EXERCISE AIM: Locate the line containing "- The document", then please write out that line and all the lines below it in the entries exactly.

RECORDED DATA:

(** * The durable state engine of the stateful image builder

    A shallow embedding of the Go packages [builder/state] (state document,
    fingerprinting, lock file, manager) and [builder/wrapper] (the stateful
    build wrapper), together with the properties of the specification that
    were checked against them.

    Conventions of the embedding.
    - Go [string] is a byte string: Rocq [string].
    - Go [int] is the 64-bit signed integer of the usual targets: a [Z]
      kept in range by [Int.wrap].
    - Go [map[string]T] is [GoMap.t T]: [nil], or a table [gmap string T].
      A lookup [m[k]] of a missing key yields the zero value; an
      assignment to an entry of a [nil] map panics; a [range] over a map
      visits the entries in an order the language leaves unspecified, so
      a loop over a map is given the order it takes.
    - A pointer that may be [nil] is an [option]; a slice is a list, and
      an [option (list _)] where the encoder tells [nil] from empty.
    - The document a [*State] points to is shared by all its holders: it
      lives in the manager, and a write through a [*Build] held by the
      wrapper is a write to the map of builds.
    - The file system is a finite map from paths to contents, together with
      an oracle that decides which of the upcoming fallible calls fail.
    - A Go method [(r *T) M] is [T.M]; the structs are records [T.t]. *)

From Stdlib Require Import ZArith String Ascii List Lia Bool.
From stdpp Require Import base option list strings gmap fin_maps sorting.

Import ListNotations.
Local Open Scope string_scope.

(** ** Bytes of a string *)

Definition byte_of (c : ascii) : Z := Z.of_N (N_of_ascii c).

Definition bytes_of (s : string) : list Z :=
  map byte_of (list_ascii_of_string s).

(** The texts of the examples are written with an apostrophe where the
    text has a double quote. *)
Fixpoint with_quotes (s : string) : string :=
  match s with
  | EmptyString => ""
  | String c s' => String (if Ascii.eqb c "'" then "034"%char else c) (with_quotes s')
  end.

EXERCISE RESPONSE:
    - The document a [*State] points to is shared by all its holders: it
      lives in the manager, and a write through a [*Build] held by the
      wrapper is a write to the map of builds.
    - The file system is a finite map from paths to contents, together with
      an oracle that decides which of the upcoming fallible calls fail.
    - A Go method [(r *T) M] is [T.M]; the structs are records [T.t]. *)

From Stdlib Require Import ZArith String Ascii List Lia Bool.
From stdpp Require Import base option list strings gmap fin_maps sorting.

Import ListNotations.
Local Open Scope string_scope.

(** ** Bytes of a string *)

Definition byte_of (c : ascii) : Z := Z.of_N (N_of_ascii c).

Definition bytes_of (s : string) : list Z :=
  map byte_of (list_ascii_of_string s).

(** The texts of the examples are written with an apostrophe where the
    text has a double quote. *)
Fixpoint with_quotes (s : string) : string :=
  match s with
  | EmptyString => ""
  | String c s' => String (if Ascii.eqb c "'" then "034"%char else c) (with_quotes s')
  end.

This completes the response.